Pensant qu’elle ne devait pas être au courant de ce dernier détail il lui sourit :
– Je le savais !… Tout ce que je peux répondre c’est que je ferai tout pour garder mes enfants ! Ils portent mon nom et cela Lisa n’y peut rien !
– Aucun juge ne les confiera à un débauché comme toi ! hurla celle-ci hors d’elle. Tu oublies que j’ai la preuve de ta trahison ! La lettre que ta maîtresse m’a écrite pour me demander pardon ne laisse aucun doute sur ta conduite ! Je l’ai conservée !
Aldo regarda sa femme et ne la reconnut pas. Elle était semblable à ce qu’elle était pourtant : les traits fins, la bouche bien dessinée dont il aimait tant les baisers, les immenses yeux violets, la peau claire, l’épaisse chevelure d’un blond ardent, mais le teint était blême, les yeux sans éclat, la bouche serrée, le corps raide. En fait, il ne manquait que les grosses lunettes cerclées d’écaille et le tailleur gris taillé en cornet de frites pour que ressuscite « Mina Van Zelden », la secrétaire hollandaise qui avait été son assistante pendant deux ans. À cette différence près que Mina avait le sens de l’humour…
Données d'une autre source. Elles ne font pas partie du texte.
Lemma contextProviderName_of_free (errorLine : string) :
  includes "." (contextProviderName_of errorLine) = false
  /\ includes "/" (contextProviderName_of errorLine) = false.
Proof.
  unfold contextProviderName_of. split; [apply before_first_free|].
  destruct (before_first_is_prefix "." (last_path_piece errorLine)) as (r & Hr).
  destruct (includes "/" (before_first "." (last_path_piece errorLine))) eqn:E;
    [|reflexivity].
  apply (includes_app_l _ _ r) in E. rewrite <- Hr in E.
  now rewrite last_path_piece_free in E.
Qed.

(** X3. Whenever the hook throws its own [Error], the message reads
    "<hookName> must be used within <contextProviderName>" with a hook name
    that holds no space and a provider name that holds neither ['.'] nor
    ['/']. *)
Theorem message_names_free {Context T Providers : Type}
    (m : Module Context T Providers) (call : Call Providers) (context : Context)
    (msg : string) :
  useSafeContext m call context = Throw (Error msg) ->
  exists hookName contextProviderName,
    msg = hookName ++ " must be used within " ++ contextProviderName
    /\ includes " " hookName = false
    /\ includes "." contextProviderName = false
    /\ includes "/" contextProviderName = false.
Proof.
  intros H.
  destruct (useHook m (providers call) context) as [|v] eqn:Hr.
  - destruct (has_error_line (new_Error_stack call)) eqn:Hl.
    + destruct (has_error_line_defined call Hl) as (stack & errorLine & Hs & He).
      rewrite (failing_with_line m call context stack errorLine Hr Hs He) in H.
      injection H as <-.
      exists (hookName_of errorLine), (contextProviderName_of errorLine).
      split; [reflexivity|]. split; [apply hookName_of_free|].
      apply contextProviderName_of_free.
    + rewrite (has_no_error_line m call context Hl Hr) in H. discriminate.
  - rewrite (read_defined m call context v Hr) in H. discriminate.
Qed.

Lemma message_names_free_witness :
  exists hookName contextProviderName,
    "useCounter must be used within ContextProvider"
    = hookName ++ " must be used within " ++ contextProviderName
    /\ includes " " hookName = false
    /\ includes "." contextProviderName = false
    /\ includes "/" contextProviderName = false.
Proof.
  apply (message_names_free (load Sample.no_provider)
           (Sample.call (defined (v8_stack Sample.readme_frames))) tt
           "useCounter must be used within ContextProvider").
  reflexivity.
Defined.

(** ** Stacks in another format *)

(** X4. When the stack holds no ["at "] at all, as in the [name@location]
    format, a read that yields [undefined] ends in the runtime's
    [TypeError]: the hook's own message is never built. *)
Theorem stack_without_at_raises_TypeError {Context T Providers : Type}
    (m : Module Context T Providers) (call : Call Providers) (context : Context)
    (stack : string) :
  useHook m (providers call) context = undefined ->
  new_Error_stack call = defined stack ->
  includes "at " stack = false ->
  useSafeContext m call context = Throw (TypeError_undefined "split").
Proof.
  intros Hr Hs Hi. apply (failing_without_line m call context stack Hr Hs).
  unfold split. now rewrite (split_from_whole _ _ Hi).
Qed.

Lemma stack_without_at_raises_TypeError_witness :
  Sample.outside (defined (at_sign_stack Sample.firefox_frames))
  = Throw (TypeError_undefined "split").
Proof.
  apply (stack_without_at_raises_TypeError (load Sample.no_provider)
           (Sample.call (defined (at_sign_stack Sample.firefox_frames))) tt
           (at_sign_stack Sample.firefox_frames));
    reflexivity.
Defined.

(** X5. On a V8 stack whose frames hold no ["at "], a read that yields
    [undefined] ends in the hook's own [Error] exactly when the stack has at
    least two frames: the reader's and its caller's. *)
Theorem v8_stack_error_iff_two_frames {Context T Providers : Type}
    (m : Module Context T Providers) (call : Call Providers) (context : Context)
    (frames : list string) :
  useHook m (providers call) context = undefined ->
  new_Error_stack call = defined (v8_stack frames) ->
  Forall (fun frame => includes "at " frame = false) frames ->
  is_hook_error (useSafeContext m call context) = (2 <=? List.length frames)%nat.
Proof.
  intros Hr Hs Hc.
  destruct frames as [|f0 [|f1 more]].
  - rewrite (failing_without_line m call context _ Hr Hs); reflexivity.
  - rewrite (failing_without_line m call context _ Hr Hs); [reflexivity|].
    apply at_index_short. pose proof (v8_short_stack_pieces [f0]) as Hp.
    cbn [List.length] in Hp. specialize (Hp ltac:(lia) Hc). lia.
  - inversion Hc as [|? ? H0 Hc']; subst. inversion Hc' as [|? ? H1 _]; subst.
    now rewrite (failing_with_line m call context _ _ Hr Hs (errorLine_v8 f0 f1 more H0 H1)).
Qed.

Lemma v8_stack_error_iff_two_frames_witness :
  is_hook_error (Sample.outside (defined (v8_stack (firstn 2 Sample.readme_frames)))) = true
  /\ is_hook_error (Sample.outside (defined (v8_stack (firstn 1 Sample.readme_frames)))) = false.
Proof.
  split.
  - apply (v8_stack_error_iff_two_frames (load Sample.no_provider)
             (Sample.call (defined (v8_stack (firstn 2 Sample.readme_frames)))) tt
             (firstn 2 Sample.readme_frames));
      [reflexivity | reflexivity | repeat constructor].
  - apply (v8_stack_error_iff_two_frames (load Sample.no_provider)
             (Sample.call (defined (v8_stack (firstn 1 Sample.readme_frames)))) tt
             (firstn 1 Sample.readme_frames));
      [reflexivity | reflexivity | repeat constructor].
Defined.

(** ** Frames of other shapes *)

Lemma no_space_no_at (f : string) :
  includes " " f = false -> includes "at " f = false.
Proof.
  intros H. destruct (includes "at " f) eqn:E; [|reflexivity].
  assert (G : includes " " f = true); [|congruence].
  clear H. induction f as [|c f IH]; [discriminate|].
  cbn [includes] in E. apply orb_true_iff in E as [E|E].
  - apply prefix_split in E as (r & ->).
    cbn [append includes].
    apply orb_true_iff; right. apply orb_true_iff; right. apply orb_true_iff; left.
    rewrite prefix_cons, prefix_empty_l.
    destruct (ascii_dec " " " ") as [_|ne]; [reflexivity | now destruct ne].
  - cbn [includes]. rewrite (IH E). apply orb_true_r.
Qed.

Lemma before_first_skip (sep a tail : string) :
  unmatched sep a tail = true ->
  before_first sep (a ++ tail) = a ++ before_first sep tail.
Proof.
  induction a as [|c a IH]; intros H; [reflexivity|].
  cbn [unmatched] in H. apply andb_prop in H as [H1 H2].
  apply negb_true_iff in H1.
  change (String c a ++ tail) with (String c (a ++ tail)) in *.
  cbn [before_first]. now rewrite H1, (IH H2).
Qed.

Lemma includes_line_end (c : ascii) (more : list string) :
  includes (String c "") indent = false ->
  includes (String c "") (line_end more) = false.
Proof.
  now destruct more.
Qed.

(** A match of ["at "] that starts in [f] cannot end in an ['a'] put after
    it. *)
Lemma prefix_at_before_a (c1 : ascii) (f t : string) :
  prefix "at " (String c1 f) = false ->
  prefix "at " (String c1 f ++ String "a" t) = false.
Proof.
  intros H.
  destruct f as [|c2 [|c3 f]]; cbn [append] in *;
    repeat (rewrite ?prefix_cons, ?prefix_empty_l, ?prefix_empty_r in *;
            match goal with
            | |- context [ascii_dec ?a ?b] => destruct (ascii_dec a b) as [?|?]
            | H : context [ascii_dec ?a ?b] |- _ => destruct (ascii_dec a b) as [?|?]
            end);
    congruence.
Qed.

Lemma unmatched_at_before_a (f t : string) :
  includes "at " f = false -> unmatched "at " f (String "a" t) = true.
Proof.
  induction f as [|c f IH]; intros H; [reflexivity|].
  apply includes_cons in H as [H1 H2].
  cbn [unmatched]. now rewrite (IH H2), (prefix_at_before_a _ _ _ H1).
Qed.

(** X6. On a V8 stack of at least three frames, with no ["at "] inside
    frame 0, whose frame 1 holds no space (a bare location, with no function
    name), a read that yields [undefined] throws the hook's [Error] with, as
    hook name, frame 1 followed by the line break that ends its line, and,
    as provider name, what the code cuts from frame 1 and its line end. *)
Theorem anonymous_frame_hook_name {Context T Providers : Type}
    (m : Module Context T Providers) (call : Call Providers) (context : Context)
    (f0 f1 f2 : string) (more : list string) :
  useHook m (providers call) context = undefined ->
  new_Error_stack call = defined (v8_stack (f0 :: f1 :: f2 :: more)) ->
  includes "at " f0 = false ->
  includes " " f1 = false ->
  useSafeContext m call context
  = Throw (Error (message (f1 ++ LF) (contextProviderName_of (f1 ++ indent)))).
Proof.
  intros Hr Hs H0 H1.
  rewrite (failing_with_line m call context _ (f1 ++ indent) Hr Hs)
    by exact (errorLine_v8 f0 f1 (f2 :: more) H0 (no_space_no_at f1 H1)).
  do 3 f_equal.
  change indent with (LF ++ " " ++ "   "). rewrite <- append_assoc.
  apply hookName_of_token. now rewrite includes_char_app, H1.
Qed.

Lemma anonymous_frame_hook_name_witness :
  Sample.outside (defined (v8_stack
    [ "useSafeContext (http://localhost:5173/node_modules/.vite/deps/use-safe-context.js?v=766d6ed6:11:138)";
      "http://localhost:5173/src/ContextProvider.tsx:8:33";
      "ConsumerComponent (http://localhost:5173/src/ConsumerComponent.tsx:4:21)" ]))
  = Throw (Error (message ("http://localhost:5173/src/ContextProvider.tsx:8:33" ++ LF)
                          "ContextProvider")).
Proof.
  apply (anonymous_frame_hook_name (load Sample.no_provider)
           (Sample.call (defined (v8_stack
              [ "useSafeContext (http://localhost:5173/node_modules/.vite/deps/use-safe-context.js?v=766d6ed6:11:138)";
                "http://localhost:5173/src/ContextProvider.tsx:8:33";
                "ConsumerComponent (http://localhost:5173/src/ConsumerComponent.tsx:4:21)" ]))) tt
           "useSafeContext (http://localhost:5173/node_modules/.vite/deps/use-safe-context.js?v=766d6ed6:11:138)"
           "http://localhost:5173/src/ContextProvider.tsx:8:33"
           "ConsumerComponent (http://localhost:5173/src/ConsumerComponent.tsx:4:21)"
           []);
    reflexivity.
Defined.

(** X7. On a V8 stack with no ["at "] inside frame 0 and frame 1, whose
    frame 1 reads [name rest] with no space and no ['.'] in [name] and no
    ['/'] anywhere in the frame, a read that yields [undefined] throws the
    hook's [Error] with hook name [name] and, as provider name, [name], a
    space, and the text of [rest] and its line end up to the first ['.']:
    the provider name is cut from the whole segment. *)
Theorem frame_without_slash_repeats_hook_name {Context T Providers : Type}
    (m : Module Context T Providers) (call : Call Providers) (context : Context)
    (f0 name rest : string) (more : list string) :
  useHook m (providers call) context = undefined ->
  new_Error_stack call = defined (v8_stack (f0 :: (name ++ " " ++ rest) :: more)) ->
  includes "at " f0 = false ->
  includes "at " (name ++ " " ++ rest) = false ->
  includes " " name = false ->
  includes "." name = false ->
  includes "/" (name ++ " " ++ rest) = false ->
  useSafeContext m call context
  = Throw (Error (message name
                    (name ++ " " ++ before_first "." (rest ++ line_end more)))).
Proof.
  intros Hr Hs H0 H1 Hn Hd Hsl.
  rewrite (failing_with_line m call context _ _ Hr Hs (errorLine_v8 f0 _ more H0 H1)).
  rewrite !append_assoc, (hookName_of_token name _ Hn).
  do 3 f_equal. unfold contextProviderName_of, last_path_piece, split.
  rewrite split_from_whole.
  - cbn [last]. rewrite <- (append_assoc name " "), before_first_skip.
    + now rewrite append_assoc.
    + apply unmatched_char. now rewrite includes_char_app, Hd.
  - rewrite (includes_char_app "/" name), (includes_char_app "/" " " rest) in Hsl.
    rewrite (includes_char_app "/" name), (includes_char_app "/" " "),
      (includes_char_app "/" rest).
    apply orb_false_elim in Hsl as [Ha Hb]. apply orb_false_elim in Hb as [Hb Hc].
    rewrite Ha, Hb, Hc. now apply includes_line_end.
Qed.

Lemma frame_without_slash_repeats_hook_name_witness :
  Sample.outside (defined (v8_stack
    [ "useSafeContext (C:\app\node_modules\use-safe-context\dist\index.js:11:138)";
      "useCounter (C:\app\src\ContextProvider.js:8:33)";
      "ConsumerComponent (C:\app\src\ConsumerComponent.js:4:21)" ]))
  = Throw (Error (message "useCounter"
      ("useCounter" ++ " " ++ before_first "." ("(C:\app\src\ContextProvider.js:8:33)" ++ indent)))).
Proof.
  apply (frame_without_slash_repeats_hook_name (load Sample.no_provider)
           (Sample.call (defined (v8_stack
              [ "useSafeContext (C:\app\node_modules\use-safe-context\dist\index.js:11:138)";
                "useCounter (C:\app\src\ContextProvider.js:8:33)";
                "ConsumerComponent (C:\app\src\ConsumerComponent.js:4:21)" ]))) tt
           "useSafeContext (C:\app\node_modules\use-safe-context\dist\index.js:11:138)"
           "useCounter" "(C:\app\src\ContextProvider.js:8:33)"
           [ "ConsumerComponent (C:\app\src\ConsumerComponent.js:4:21)" ]);
    reflexivity.
Defined.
– Tu ne feras pas cela ! articula-t-il lentement. Tu ne te serviras pas d’une lettre douloureuse pour t’en faire une arme contre moi.
– Crois-tu ?… C’est néanmoins ce que tu verras !
– Lisa ! s’écria sa grand-mère alarmée. Aldo a raison. Tu ne feras pas cela !
– En voilà assez ! trancha maître Hirchberg en se servant du dossier pour frapper sur le bureau. Dans l’état actuel des choses, rien de ce que vous annoncez, madame, ne peut intervenir dans mon office. Le testament doit être appliqué selon les volontés de votre père. Et je vais, à présent, remettre la collection au prince Morosini !
Allant jusqu’à la porte du cabinet de travail, il la ferma soigneusement en expliquant :
– La chambre forte ne peut être ouverte que si le bureau est fermé.
Cela fait, il traversa la grande pièce après avoir pris la clef contenue dans l’enveloppe sans oublier le papier plié qui l’accompagnait, l’introduisit dans une moulure de la bibliothèque occupant le mur du fond : une épaisse porte doublée d’acier tourna lentement sur d’invisibles gonds entraînant avec elle son habile décor de faux livres et éclairant du même coup la chambre forte.
Celle-ci devait être presque aussi vaste que le cabinet de travail mais l’espace en était réduit par la douzaine de coffres alignés le long des murs.
– Chacun d’eux possède une combinaison différente, continua le notaire. Elles sont indiquées sur ce feuillet que je ne regarderai pas, ajouta-t-il en le tendant à Aldo.
Ce ne fut pas sans émotion que ce dernier pénétra dans ce lieu aussi sacré qu’un sanctuaire pour lui, dont son beau-père, un jour, lui avait fait les honneurs. Chaque détail de ce moment magique était gravé au burin dans sa mémoire. Et aussi son émerveillement devant les trésors qu’il avait découverts. Ainsi il entendait encore la voix précise de Kledermann disant, indiquant le premier coffre à main droite :
– Celui-ci renferme une partie des bijoux de la Grande Catherine et quelques joyaux russes de provenances diverses.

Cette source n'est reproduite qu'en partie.